Another local man said: “I am from Ampara and I came to Colombo eight years ago seeking a job. I worked as a waiter. No hotel employed me for more than three months. If a hotel worker asks for a few rupees more in his salary, he will immediately be shown the door.

“I married five years back and have two children. They are not going to school. We are living in a rented slum in Babapullewatta, in Grandpass, with a youth who has come to Colombo from the war-ravaged areas in the Eastern province. There are hundreds of youth here from the east, as well as from the plantation areas in the central hills. There are no jobs there for youth.”

A local barber, 55-year-old Chandradasa, related how he was sacked from a labouring job as punishment for participating in the general strike in July 1980 by the UNP government. “It was our right to go on strike but in the end we were thrown out of work. Ever since then, I have had to do various temporary jobs to survive. If I had my permanent job, then I would get a pension when I reached retirement age. No government can provide a solution to our problems.”

The SEP campaign group also met Nimal, a 12-year-old boy working as a kitchen hand in a hotel. Child labour is common. Nimal explained: “I only studied up to year 4 at school. About two years ago my father was put in prison on charges of being involved with a local criminal gang. In our family, there are three other children who are younger than me. My mother works as a servant in neighbouring houses and does many other odd jobs. But what she earns is not sufficient to feed us and pay for our schooling, so I work.

“Six month ago, I was working in another hotel. I was paid only 50 rupees [50 US cents] per day. In this hotel I am paid 75 rupees a day.

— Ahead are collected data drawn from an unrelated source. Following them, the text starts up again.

(* ===== verification/Leases.v ===== *)
(** * Critical-section leases of a virtual user

    Models [CriticalSectionLeases] of [crates/runtime/src/lifecycle.rs] and the
    futures by which it acquires locks: before a sampler runs, the locks a user
    holds are brought in line with the critical sections around the sampler,
    outermost first.  The leases are a client of the coordinator ([Critical])
    and of the user's cancellation token ([Token]).

    The other users of the run act between any two accesses to what they share.
    What they do before the access number [k] of a call is the argument [env k]
    of the definitions, a list of operations.  [synchronize] accesses the store
    in its release phase and once per scope it acquires, so its [env] has one
    more argument: 0 for the releases, [S n] while [n] scopes are left. *)

From S2P Require Import Prelude Control Token Critical Lifecycle.

(** What the users of a run share: the locks, the tokens, and the log of the
    wakers invoked. *)
Record LeaseWorld := mkLeaseWorld {
  lw_locks : CriticalState;
  lw_tokens : TokenStore;
  lw_woken : list Z
}.

(** An operation of another user. *)
Inductive foreign_op := ForeignLock (o : crit_op) | ForeignToken (o : token_op).

Record CriticalSectionScope := mkScope {
  sc_controller_id : Z;
  sc_name : string
}.

#[global] Instance CriticalSectionScope_eq_dec : EqDecision CriticalSectionScope.
Proof. solve_decision. Defined.

Inductive CriticalSectionSyncOutcome := SyncAcquired | SyncCancelled (signal : ControlSignal).

(** [PendingCriticalAcquisition] with the flag [acquired] of the future around
    it. *)
Record Acquisition := mkAcquisition {
  aq_name : string;
  aq_lifecycle_id : Z;
  aq_armed : bool;
  aq_acquired : bool
}.

Definition arm (a : Acquisition) : Acquisition :=
  mkAcquisition (aq_name a) (aq_lifecycle_id a) true (aq_acquired a).
Definition disarm (a : Acquisition) : Acquisition :=
  mkAcquisition (aq_name a) (aq_lifecycle_id a) false (aq_acquired a).
Definition set_acquired (b : bool) (a : Acquisition) : Acquisition :=
  mkAcquisition (aq_name a) (aq_lifecycle_id a) (aq_armed a) b.

(** [PendingCriticalAcquisition::new] *)
Definition acquisition_new (name : string) (lifecycle_id : Z) : Acquisition :=
  mkAcquisition name lifecycle_id false false.

(** The scopes are held outermost first; [drop_error] is the slot that outlives
    the leases. *)
Record CriticalSectionLeases := mkLeases {
  cl_lifecycle_id : Z;
  cl_scopes : list CriticalSectionScope;
  cl_drop_error : list CriticalSectionError
}.

Definition with_scopes (l : list CriticalSectionScope) (c : CriticalSectionLeases) : CriticalSectionLeases :=
  mkLeases (cl_lifecycle_id c) l (cl_drop_error c).

(** [CriticalSectionLeases::new] and [set_lifecycle] *)
Definition leases_new (lifecycle_id : option Z) : CriticalSectionLeases :=
  mkLeases (default 0 lifecycle_id) [] [].
Definition set_lifecycle (lifecycle_id : Z) (c : CriticalSectionLeases) : CriticalSectionLeases :=
  mkLeases lifecycle_id (cl_scopes c) (cl_drop_error c).

(** [critical_section_errors] *)
Definition critical_section_errors (group_id : Z) (errors : list CriticalSectionError) : option EngineError :=
  foldl (fun slot source => combine_engine_error slot (CriticalSection group_id source)) None errors.

Section leases.
(** The bounds of the coordinator, the user's token and its waker. *)
Context (max_held max_waiters : Z) (token : nat) (waker : Z).

(** ** Access to what is shared *)

Definition log_wakers (l : list Z) (w : LeaseWorld) : LeaseWorld :=
  mkLeaseWorld (lw_locks w) (lw_tokens w) (lw_woken w ++ l).

Definition apply_foreign (w : LeaseWorld) (o : foreign_op) : LeaseWorld :=
  match o with
  | ForeignLock o =>
      let '(r, s) := apply_crit max_held max_waiters o (lw_locks w) in
      mkLeaseWorld s (lw_tokens w) (lw_woken w ++ match r with Ok (_, l) => l | _ => [] end)
  | ForeignToken o =>
      let '(s, l) := apply_token_op (lw_tokens w) o in
      mkLeaseWorld (lw_locks w) s (lw_woken w ++ l)
  end.

Definition interfere (ops : list foreign_op) (w : LeaseWorld) : LeaseWorld := foldl apply_foreign w ops.

(** A call of the coordinator, with the wakers it invokes. *)
Definition lock_call {A} (m : CM A) (wakes : A -> list Z) (w : LeaseWorld) :
    result CriticalSectionError A * LeaseWorld :=
  let '(r, s) := m (lw_locks w) in
  (r, mkLeaseWorld s (lw_tokens w) (lw_woken w ++ match r with Ok a => wakes a | _ => [] end)).

Definition call_release (name : string) (id : Z) : LeaseWorld -> result CriticalSectionError (list Z) * LeaseWorld :=
  lock_call (release max_held name id) (fun l => l).
Definition call_cancel (name : string) (id : Z) : LeaseWorld -> result CriticalSectionError (bool * list Z) * LeaseWorld :=
  lock_call (cancel_acquire name id) snd.
Definition call_poll (name : string) (id : Z) : LeaseWorld -> result CriticalSectionError poll * LeaseWorld :=
  lock_call (poll_acquire max_held max_waiters name id waker) (fun _ => []).

Definition read_signal (w : LeaseWorld) : ControlSignal := token_signal (lw_tokens w) token.

(** [Result::map(|_| ())] *)
Definition forget {E A} (r : result E A) : result E () := let? _ := r in Ok ().

(** ** One acquisition *)

(** [PendingCriticalAcquisition::cancel] *)
Definition pending_cancel (a : Acquisition) (w : LeaseWorld) :
    result CriticalSectionError () * Acquisition * LeaseWorld :=
  if negb (aq_armed a) then (Ok (), a, w)
  else
    let '(r, w) := call_cancel (aq_name a) (aq_lifecycle_id a) w in
    (forget r, disarm a, w).

(** [Drop] of [PendingCriticalAcquisition] *)
Definition pending_drop (a : Acquisition) (w : LeaseWorld) : LeaseWorld :=
  if aq_armed a then (call_cancel (aq_name a) (aq_lifecycle_id a) w).2 else w.

(** The outcome of a cancellation: both results count. *)
Definition cancelled_outcome (group_id : Z) (signal : ControlSignal) (cancel release : result CriticalSectionError ()) :
    result EngineError CriticalSectionSyncOutcome :=
  match cancel, release with
  | Ok _, Ok _ => Ok (SyncCancelled signal)
  | Err e, Ok _ | Ok _, Err e => Err (CriticalSection group_id e)
  | Err e, Err e' => Err (Combined (CriticalSection group_id e) (CriticalSection group_id e'))
  | OutOfFuel, _ | _, OutOfFuel => OutOfFuel
  end.

Inductive AcquirePoll :=
| AcquirePending
| AcquireReady (res : result EngineError CriticalSectionSyncOutcome).

(** The end of a poll that has seen a stop: the queued request is withdrawn and
    a lock that was acquired is given back. *)
Definition acquire_stopped (env : nat -> list foreign_op) (group_id : Z) (signal : ControlSignal)
    (a : Acquisition) (w : LeaseWorld) : AcquirePoll * Acquisition * LeaseWorld :=
  let '(cancelled, a, w) := pending_cancel a (interfere (env 4%nat) w) in
  if aq_acquired a then
    let a := set_acquired false a in
    let '(released, w) := call_release (aq_name a) (aq_lifecycle_id a) (interfere (env 5%nat) w) in
    (AcquireReady (cancelled_outcome group_id signal cancelled (forget released)), a, w)
  else (AcquireReady (cancelled_outcome group_id signal cancelled (Ok ())), a, w).

(** The coordinator queued the request: the user also waits for a stop, and
    looks again for one that came before it was registered. *)
Definition acquire_wait (env : nat -> list foreign_op) (a : Acquisition) (w : LeaseWorld) :
    AcquirePoll * Acquisition * LeaseWorld :=
  let w := interfere (env 2%nat) w in
  let w := mkLeaseWorld (lw_locks w) (register_waker token waker (lw_tokens w)) (lw_woken w) in
  let w := interfere (env 3%nat) w in
  let w := if is_stop (read_signal w) then log_wakers [waker] w else w in
  (AcquirePending, arm a, w).

(** The closure that [poll_critical_section_acquire] polls. *)
Definition acquire_poll (env : nat -> list foreign_op) (group_id : Z) (a : Acquisition) (w : LeaseWorld) :
    AcquirePoll * Acquisition * LeaseWorld :=
  let w := interfere (env 0%nat) w in
  let signal := read_signal w in
  if is_stop signal then acquire_stopped env group_id signal a w
  else
    let '(r, w) := call_poll (aq_name a) (aq_lifecycle_id a) (interfere (env 1%nat) w) in
    match r with
    | Ok Pending => acquire_wait env a w
    | Ok Acquired =>
        let a := set_acquired true a in
        let w := interfere (env 2%nat) w in
        if is_stop (read_signal w) then
          let w := interfere (env 3%nat) w in
          acquire_stopped env group_id (read_signal w) a w
        else (AcquireReady (Ok SyncAcquired), disarm a, w)
    | Err source => (AcquireReady (Err (CriticalSection group_id source)), a, w)
    | OutOfFuel => (AcquireReady OutOfFuel, a, w)
    end.

(** ** Bringing the leases in line *)

(** Releases in the order given: what failed, and the world. *)
Fixpoint release_names (env : nat -> list foreign_op) (k : nat) (names : list string) (id : Z) (w : LeaseWorld) :
    list CriticalSectionError * LeaseWorld :=
  match names with
  | [] => ([], w)
  | name :: names =>
      let '(r, w) := call_release name id (interfere (env k) w) in
      let '(errors, w) := release_names env (S k) names id w in
      (match r with Err e => e :: errors | _ => errors end, w)
  end.

(** [release_all]: innermost first. *)
Definition release_all (env : nat -> list foreign_op) (c : CriticalSectionLeases) (w : LeaseWorld) :
    list CriticalSectionError * CriticalSectionLeases * LeaseWorld :=
  let '(errors, w) := release_names env 0 (reverse (map sc_name (cl_scopes c))) (cl_lifecycle_id c) w in
  (errors, with_scopes [] c, w).

(** [release_error] *)
Definition release_error (env : nat -> list foreign_op) (group_id : Z) (c : CriticalSectionLeases) (w : LeaseWorld) :
    option EngineError * CriticalSectionLeases * LeaseWorld :=
  let '(errors, c, w) := release_all env c w in
  (critical_section_errors group_id (errors ++ cl_drop_error c),
   mkLeases (cl_lifecycle_id c) (cl_scopes c) [], w).

(** [Drop] of [CriticalSectionLeases] *)
Definition leases_drop (env : nat -> list foreign_op) (c : CriticalSectionLeases) (w : LeaseWorld) :
    CriticalSectionLeases * LeaseWorld :=
  let '(errors, c, w) := release_all env c w in
  (mkLeases (cl_lifecycle_id c) (cl_scopes c) (cl_drop_error c ++ errors), w).

(** The number of outer scopes that stay. *)
Fixpoint common_scopes (held wanted : list CriticalSectionScope) : nat :=
  match held, wanted with
  | h :: held, x :: wanted => if bool_decide (h = x) then S (common_scopes held wanted) else 0%nat
  | _, _ => 0%nat
  end.

(** A call of [synchronize] that waits: the scopes to acquire, the first of
    them being acquired. *)
Record SyncTask := mkSyncTask {
  sy_todo : list CriticalSectionScope;
  sy_current : option Acquisition
}.

Inductive SyncPoll :=
| SyncPending (task : SyncTask)
| SyncReady (res : result EngineError CriticalSectionSyncOutcome).

(** Two readings of the token: whether to stop, and why. *)
Definition check_stop (env : nat -> list foreign_op) (k : nat) (w : LeaseWorld) :
    option ControlSignal * LeaseWorld :=
  let w := interfere (env k) w in
  if is_stop (read_signal w) then
    let w := interfere (env (S k)) w in (Some (read_signal w), w)
  else (None, w).

(** The loop of [synchronize], polled: as far as it comes.  The acquisition is
    dropped when it has ended. *)
Fixpoint sync_acquire (env : nat -> nat -> list foreign_op) (group_id : Z) (todo : list CriticalSectionScope)
    (current : option Acquisition) (c : CriticalSectionLeases) (w : LeaseWorld) :
    SyncPoll * CriticalSectionLeases * LeaseWorld :=
  match todo with
  | [] =>
      let '(stop, w) := check_stop (env 1%nat) 0 w in
      (SyncReady (Ok (match stop with Some signal => SyncCancelled signal | None => SyncAcquired end)), c, w)
  | scope :: rest =>
      let a := default (acquisition_new (sc_name scope) (cl_lifecycle_id c)) current in
      match acquire_poll (env (S (length todo))) group_id a w with
      | (AcquirePending, a, w) => (SyncPending (mkSyncTask todo (Some a)), c, w)
      | (AcquireReady res, a, w) =>
          let w := pending_drop a (interfere (env (S (length todo)) 6%nat) w) in
          match res with
          | Ok SyncAcquired =>
              sync_acquire env group_id rest None (with_scopes (cl_scopes c ++ [scope]) c) w
          | _ => (SyncReady res, c, w)
          end
      end
  end.

(** [synchronize], up to its first wait. *)
Definition synchronize (env : nat -> nat -> list foreign_op) (group_id : Z) (ids : list Z) (names : list string)
    (c : CriticalSectionLeases) (w : LeaseWorld) : SyncPoll * CriticalSectionLeases * LeaseWorld :=
  if negb (bool_decide (length names = length ids))
  then (SyncReady (Err (ResourceLimit "critical-section selection identity/name mismatch")), c, w)
  else
    let desired := zip_with mkScope ids names in
    let common := common_scopes (cl_scopes c) desired in
    let names := reverse (map sc_name (drop common (cl_scopes c))) in
    let '(errors, w) := release_names (env 0%nat) 0 names (cl_lifecycle_id c) w in
    let c := with_scopes (take common (cl_scopes c)) c in
    match critical_section_errors group_id errors with
    | Some error => (SyncReady (Err error), c, w)
    | None =>
        let '(stop, w) := check_stop (env 0%nat) (length names) w in
        match stop with
        | Some signal => (SyncReady (Ok (SyncCancelled signal)), c, w)
        | None => sync_acquire env group_id (drop common desired) None c w
        end
    end.

(** The same call polled again, and dropped while it waits. *)
Definition sync_repoll (env : nat -> nat -> list foreign_op) (group_id : Z) (task : SyncTask)
    (c : CriticalSectionLeases) (w : LeaseWorld) : SyncPoll * CriticalSectionLeases * LeaseWorld :=
  sync_acquire env group_id (sy_todo task) (sy_current task) c w.

Definition sync_drop (task : SyncTask) (w : LeaseWorld) : LeaseWorld :=
  match sy_current task with Some a => pending_drop a w | None => w end.

End leases.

My house is close by, but I don’t get an opportunity to go home even once a month. Except for the five or six hours when I sleep, I have to work the rest of the day.”

The unemployment, exploitation and appalling living conditions in areas like Grandpass are testimony to the inability of the Sri Lankan ruling class to address any of the social problems confronting working people in the 58 years since independence. Inequality has particularly worsened in the last 25 years, as successive UNP or SLFP-led governments have imposed International Monetary Fund and World Bank-dictated free market policies on the masses.

There will be no solution from Mahinda Rajapakse’s new government. It will already be shelving its promises of job creation as it moves to meet the latest demands of international capital and Sri Lankan big business.